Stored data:
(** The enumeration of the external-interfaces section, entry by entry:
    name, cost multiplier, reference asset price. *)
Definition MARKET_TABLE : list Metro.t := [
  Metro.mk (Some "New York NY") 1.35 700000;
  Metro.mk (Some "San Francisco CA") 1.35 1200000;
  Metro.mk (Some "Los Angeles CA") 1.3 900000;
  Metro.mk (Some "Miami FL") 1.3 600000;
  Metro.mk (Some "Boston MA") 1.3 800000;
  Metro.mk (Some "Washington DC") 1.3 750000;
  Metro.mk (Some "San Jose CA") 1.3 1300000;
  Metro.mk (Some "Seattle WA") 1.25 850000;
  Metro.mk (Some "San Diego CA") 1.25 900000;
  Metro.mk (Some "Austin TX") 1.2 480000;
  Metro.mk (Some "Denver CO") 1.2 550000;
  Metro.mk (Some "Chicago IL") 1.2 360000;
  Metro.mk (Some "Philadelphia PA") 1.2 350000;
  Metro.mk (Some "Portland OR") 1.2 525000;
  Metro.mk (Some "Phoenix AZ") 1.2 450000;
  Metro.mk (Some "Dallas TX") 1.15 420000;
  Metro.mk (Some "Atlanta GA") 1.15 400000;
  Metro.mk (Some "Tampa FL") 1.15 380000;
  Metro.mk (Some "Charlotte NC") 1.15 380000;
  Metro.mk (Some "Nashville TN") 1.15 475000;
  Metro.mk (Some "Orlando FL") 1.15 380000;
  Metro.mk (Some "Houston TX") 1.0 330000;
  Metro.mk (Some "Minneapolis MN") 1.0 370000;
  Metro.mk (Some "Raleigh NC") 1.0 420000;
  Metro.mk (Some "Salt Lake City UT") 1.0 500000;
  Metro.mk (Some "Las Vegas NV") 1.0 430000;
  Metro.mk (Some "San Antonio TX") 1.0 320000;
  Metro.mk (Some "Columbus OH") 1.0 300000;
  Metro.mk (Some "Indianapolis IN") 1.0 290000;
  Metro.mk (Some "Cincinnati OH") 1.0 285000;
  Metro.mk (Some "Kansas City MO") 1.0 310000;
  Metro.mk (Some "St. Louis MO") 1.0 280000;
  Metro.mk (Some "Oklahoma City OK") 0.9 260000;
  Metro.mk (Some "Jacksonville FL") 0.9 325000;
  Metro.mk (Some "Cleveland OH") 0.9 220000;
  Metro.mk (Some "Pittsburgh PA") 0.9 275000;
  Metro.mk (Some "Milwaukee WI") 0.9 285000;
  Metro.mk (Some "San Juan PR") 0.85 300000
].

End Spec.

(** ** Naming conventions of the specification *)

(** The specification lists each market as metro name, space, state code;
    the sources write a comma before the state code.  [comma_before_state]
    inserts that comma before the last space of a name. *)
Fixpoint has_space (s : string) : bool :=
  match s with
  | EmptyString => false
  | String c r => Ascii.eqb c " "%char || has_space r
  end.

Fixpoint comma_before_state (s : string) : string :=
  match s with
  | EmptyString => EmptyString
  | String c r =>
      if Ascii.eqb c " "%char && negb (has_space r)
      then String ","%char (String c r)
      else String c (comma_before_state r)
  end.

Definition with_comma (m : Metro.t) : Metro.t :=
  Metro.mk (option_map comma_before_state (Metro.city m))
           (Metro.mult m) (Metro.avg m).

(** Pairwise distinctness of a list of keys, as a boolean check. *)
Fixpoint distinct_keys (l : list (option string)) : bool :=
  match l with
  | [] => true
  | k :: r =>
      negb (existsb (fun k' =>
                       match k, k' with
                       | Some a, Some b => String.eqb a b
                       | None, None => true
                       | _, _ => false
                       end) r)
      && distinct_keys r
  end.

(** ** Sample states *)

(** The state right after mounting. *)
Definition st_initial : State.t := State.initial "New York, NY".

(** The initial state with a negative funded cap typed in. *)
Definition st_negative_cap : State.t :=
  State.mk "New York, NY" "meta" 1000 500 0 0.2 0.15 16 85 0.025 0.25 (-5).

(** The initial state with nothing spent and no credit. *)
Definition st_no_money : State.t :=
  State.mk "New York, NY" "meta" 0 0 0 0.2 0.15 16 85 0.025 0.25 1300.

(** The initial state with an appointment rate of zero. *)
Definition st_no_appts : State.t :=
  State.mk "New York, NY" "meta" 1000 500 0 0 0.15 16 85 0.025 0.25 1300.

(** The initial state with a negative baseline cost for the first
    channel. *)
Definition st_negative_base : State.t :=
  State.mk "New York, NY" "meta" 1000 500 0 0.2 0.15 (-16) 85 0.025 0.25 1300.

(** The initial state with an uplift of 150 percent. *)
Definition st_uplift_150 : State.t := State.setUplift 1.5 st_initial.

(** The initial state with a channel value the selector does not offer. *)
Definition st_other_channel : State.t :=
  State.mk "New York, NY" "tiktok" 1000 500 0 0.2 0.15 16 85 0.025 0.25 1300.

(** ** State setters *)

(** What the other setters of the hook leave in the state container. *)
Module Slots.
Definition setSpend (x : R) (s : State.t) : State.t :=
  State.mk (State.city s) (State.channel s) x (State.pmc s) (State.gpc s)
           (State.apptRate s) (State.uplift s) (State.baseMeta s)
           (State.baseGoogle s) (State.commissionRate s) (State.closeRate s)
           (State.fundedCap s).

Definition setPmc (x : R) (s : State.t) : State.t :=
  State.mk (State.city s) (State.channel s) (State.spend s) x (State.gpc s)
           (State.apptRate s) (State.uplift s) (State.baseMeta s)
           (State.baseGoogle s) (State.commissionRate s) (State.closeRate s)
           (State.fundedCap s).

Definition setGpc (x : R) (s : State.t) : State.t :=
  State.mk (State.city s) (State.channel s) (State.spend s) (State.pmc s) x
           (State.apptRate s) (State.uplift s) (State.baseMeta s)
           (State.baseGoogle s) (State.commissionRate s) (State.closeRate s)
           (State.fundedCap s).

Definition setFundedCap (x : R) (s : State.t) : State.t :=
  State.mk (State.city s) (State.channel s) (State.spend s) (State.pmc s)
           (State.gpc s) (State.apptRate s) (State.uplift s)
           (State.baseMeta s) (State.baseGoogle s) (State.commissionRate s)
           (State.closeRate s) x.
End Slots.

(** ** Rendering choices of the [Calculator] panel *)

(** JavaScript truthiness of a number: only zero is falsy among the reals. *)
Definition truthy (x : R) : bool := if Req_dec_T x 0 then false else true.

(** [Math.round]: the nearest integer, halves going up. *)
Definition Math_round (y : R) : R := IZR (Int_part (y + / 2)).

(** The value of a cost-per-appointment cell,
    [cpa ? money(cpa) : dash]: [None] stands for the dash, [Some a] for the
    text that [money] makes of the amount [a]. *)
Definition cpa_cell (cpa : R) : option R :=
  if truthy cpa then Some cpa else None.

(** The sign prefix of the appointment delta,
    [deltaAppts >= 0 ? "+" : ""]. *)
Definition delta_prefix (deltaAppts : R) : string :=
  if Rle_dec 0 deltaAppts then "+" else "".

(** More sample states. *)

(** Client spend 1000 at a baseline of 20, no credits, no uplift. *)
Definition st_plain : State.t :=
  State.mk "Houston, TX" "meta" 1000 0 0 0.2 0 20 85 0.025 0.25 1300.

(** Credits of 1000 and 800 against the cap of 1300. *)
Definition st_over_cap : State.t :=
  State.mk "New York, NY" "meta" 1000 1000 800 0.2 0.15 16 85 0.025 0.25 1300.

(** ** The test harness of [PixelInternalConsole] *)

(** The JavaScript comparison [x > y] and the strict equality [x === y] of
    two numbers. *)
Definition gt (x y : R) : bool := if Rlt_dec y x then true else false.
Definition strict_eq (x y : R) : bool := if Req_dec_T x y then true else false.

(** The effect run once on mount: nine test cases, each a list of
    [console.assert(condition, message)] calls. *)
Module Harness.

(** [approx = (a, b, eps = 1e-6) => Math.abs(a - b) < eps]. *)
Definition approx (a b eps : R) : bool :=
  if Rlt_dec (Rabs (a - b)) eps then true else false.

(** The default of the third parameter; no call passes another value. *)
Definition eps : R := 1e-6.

...

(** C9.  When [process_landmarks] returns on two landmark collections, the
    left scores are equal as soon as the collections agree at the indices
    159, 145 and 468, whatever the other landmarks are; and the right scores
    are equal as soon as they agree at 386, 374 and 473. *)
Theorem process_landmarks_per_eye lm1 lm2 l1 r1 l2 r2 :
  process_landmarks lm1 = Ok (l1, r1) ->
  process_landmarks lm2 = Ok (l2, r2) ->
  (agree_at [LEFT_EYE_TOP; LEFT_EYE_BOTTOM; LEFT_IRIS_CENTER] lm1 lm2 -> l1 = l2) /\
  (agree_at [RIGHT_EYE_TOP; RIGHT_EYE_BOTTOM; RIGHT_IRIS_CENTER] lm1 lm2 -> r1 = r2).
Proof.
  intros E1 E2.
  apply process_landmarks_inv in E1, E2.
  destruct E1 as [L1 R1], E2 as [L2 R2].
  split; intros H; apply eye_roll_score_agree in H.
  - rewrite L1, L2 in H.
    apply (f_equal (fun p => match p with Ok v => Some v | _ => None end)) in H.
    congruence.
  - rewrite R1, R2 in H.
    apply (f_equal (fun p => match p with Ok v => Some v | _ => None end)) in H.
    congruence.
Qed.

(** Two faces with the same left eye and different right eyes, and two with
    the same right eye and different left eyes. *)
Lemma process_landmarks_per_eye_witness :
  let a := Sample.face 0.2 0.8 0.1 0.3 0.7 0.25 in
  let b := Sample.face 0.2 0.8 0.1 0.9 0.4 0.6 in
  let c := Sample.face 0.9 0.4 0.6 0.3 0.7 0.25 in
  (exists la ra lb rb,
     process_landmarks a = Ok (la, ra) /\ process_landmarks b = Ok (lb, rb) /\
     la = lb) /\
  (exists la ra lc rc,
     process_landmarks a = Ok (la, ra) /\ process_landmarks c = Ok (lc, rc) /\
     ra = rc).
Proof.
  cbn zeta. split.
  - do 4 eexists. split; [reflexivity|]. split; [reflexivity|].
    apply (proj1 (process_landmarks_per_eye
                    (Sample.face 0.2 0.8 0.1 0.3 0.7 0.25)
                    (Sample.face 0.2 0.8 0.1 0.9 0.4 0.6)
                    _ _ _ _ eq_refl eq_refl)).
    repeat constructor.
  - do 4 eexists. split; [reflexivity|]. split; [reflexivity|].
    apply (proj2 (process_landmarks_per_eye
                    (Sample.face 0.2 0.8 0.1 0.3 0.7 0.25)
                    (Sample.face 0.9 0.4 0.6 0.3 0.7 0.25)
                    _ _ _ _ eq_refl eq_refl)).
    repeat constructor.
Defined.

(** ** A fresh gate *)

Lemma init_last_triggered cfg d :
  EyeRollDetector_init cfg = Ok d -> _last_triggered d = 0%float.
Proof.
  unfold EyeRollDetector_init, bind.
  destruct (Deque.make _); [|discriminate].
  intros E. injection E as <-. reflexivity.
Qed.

* * *

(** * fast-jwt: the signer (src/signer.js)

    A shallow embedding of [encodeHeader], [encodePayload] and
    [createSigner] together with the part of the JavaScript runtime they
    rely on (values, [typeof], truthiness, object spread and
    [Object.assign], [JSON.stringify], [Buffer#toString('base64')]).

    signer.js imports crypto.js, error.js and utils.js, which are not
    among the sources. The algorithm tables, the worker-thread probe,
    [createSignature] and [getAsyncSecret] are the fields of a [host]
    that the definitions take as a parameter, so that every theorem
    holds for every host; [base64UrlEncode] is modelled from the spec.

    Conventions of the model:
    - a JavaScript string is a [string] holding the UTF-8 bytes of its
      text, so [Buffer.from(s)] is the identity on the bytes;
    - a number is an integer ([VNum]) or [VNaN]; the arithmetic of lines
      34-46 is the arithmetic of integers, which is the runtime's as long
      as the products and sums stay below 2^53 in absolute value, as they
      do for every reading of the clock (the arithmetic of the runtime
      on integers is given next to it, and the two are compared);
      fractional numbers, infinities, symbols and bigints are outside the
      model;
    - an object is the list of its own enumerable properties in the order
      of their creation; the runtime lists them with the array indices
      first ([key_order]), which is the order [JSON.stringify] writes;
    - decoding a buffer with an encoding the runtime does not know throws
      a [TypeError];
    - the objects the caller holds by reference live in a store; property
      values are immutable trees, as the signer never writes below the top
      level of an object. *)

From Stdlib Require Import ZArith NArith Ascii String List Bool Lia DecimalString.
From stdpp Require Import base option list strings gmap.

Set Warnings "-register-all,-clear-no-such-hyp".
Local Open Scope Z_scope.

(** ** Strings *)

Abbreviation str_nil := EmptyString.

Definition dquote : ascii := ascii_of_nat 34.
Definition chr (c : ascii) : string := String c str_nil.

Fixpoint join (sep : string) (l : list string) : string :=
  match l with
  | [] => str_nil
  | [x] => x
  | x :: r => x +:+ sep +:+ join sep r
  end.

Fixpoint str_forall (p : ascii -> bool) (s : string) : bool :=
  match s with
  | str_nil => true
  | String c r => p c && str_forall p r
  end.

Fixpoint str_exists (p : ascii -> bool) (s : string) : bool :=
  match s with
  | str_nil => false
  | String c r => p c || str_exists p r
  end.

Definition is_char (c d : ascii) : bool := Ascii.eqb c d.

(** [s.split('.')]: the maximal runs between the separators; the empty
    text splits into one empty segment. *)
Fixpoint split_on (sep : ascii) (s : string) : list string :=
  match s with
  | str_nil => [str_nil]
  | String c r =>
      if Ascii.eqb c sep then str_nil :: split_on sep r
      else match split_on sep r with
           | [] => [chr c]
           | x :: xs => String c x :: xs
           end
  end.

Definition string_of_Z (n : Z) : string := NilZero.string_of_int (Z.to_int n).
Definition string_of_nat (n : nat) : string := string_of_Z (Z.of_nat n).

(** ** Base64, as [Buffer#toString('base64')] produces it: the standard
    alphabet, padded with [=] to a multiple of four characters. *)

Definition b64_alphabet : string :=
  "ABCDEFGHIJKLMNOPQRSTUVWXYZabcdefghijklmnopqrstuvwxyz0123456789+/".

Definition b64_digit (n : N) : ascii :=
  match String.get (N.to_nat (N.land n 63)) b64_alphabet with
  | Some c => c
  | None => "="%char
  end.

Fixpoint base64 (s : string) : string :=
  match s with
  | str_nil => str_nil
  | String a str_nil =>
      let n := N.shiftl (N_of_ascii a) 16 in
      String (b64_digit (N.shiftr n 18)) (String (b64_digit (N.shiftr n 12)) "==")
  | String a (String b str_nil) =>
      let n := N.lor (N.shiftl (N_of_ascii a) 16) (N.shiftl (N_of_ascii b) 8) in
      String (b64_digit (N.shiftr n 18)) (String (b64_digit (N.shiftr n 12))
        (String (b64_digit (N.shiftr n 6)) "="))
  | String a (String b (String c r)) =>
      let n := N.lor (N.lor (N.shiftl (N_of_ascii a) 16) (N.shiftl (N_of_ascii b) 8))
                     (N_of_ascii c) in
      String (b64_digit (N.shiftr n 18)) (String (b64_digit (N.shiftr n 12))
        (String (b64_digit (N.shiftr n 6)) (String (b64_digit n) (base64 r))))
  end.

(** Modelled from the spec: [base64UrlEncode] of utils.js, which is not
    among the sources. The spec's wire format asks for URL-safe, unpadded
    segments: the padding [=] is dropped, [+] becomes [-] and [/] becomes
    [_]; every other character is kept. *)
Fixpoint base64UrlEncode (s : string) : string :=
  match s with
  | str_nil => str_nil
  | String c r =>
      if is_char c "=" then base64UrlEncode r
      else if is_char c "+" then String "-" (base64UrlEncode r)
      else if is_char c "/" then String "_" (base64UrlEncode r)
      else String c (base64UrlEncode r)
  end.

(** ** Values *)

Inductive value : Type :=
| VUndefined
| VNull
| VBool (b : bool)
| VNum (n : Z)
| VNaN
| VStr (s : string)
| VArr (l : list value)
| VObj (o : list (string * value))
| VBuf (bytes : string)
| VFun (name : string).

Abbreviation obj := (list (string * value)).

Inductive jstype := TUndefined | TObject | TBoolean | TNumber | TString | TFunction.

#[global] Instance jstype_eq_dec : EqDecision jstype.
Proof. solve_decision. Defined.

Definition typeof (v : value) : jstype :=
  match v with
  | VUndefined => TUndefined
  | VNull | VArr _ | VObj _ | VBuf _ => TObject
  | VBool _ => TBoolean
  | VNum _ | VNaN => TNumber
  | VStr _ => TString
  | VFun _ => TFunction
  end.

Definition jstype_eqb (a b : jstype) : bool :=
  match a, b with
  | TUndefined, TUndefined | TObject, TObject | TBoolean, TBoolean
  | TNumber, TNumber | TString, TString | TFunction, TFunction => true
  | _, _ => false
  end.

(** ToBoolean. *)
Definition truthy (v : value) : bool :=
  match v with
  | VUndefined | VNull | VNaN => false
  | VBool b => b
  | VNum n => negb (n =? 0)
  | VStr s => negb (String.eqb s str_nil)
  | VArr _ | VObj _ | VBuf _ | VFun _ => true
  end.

- [What is expected]: Which of the lines above carry the string "EmptyString"? Copy every one.

- [Result of the task]:
  | EmptyString => false
  | EmptyString => EmptyString
Abbreviation str_nil := EmptyString.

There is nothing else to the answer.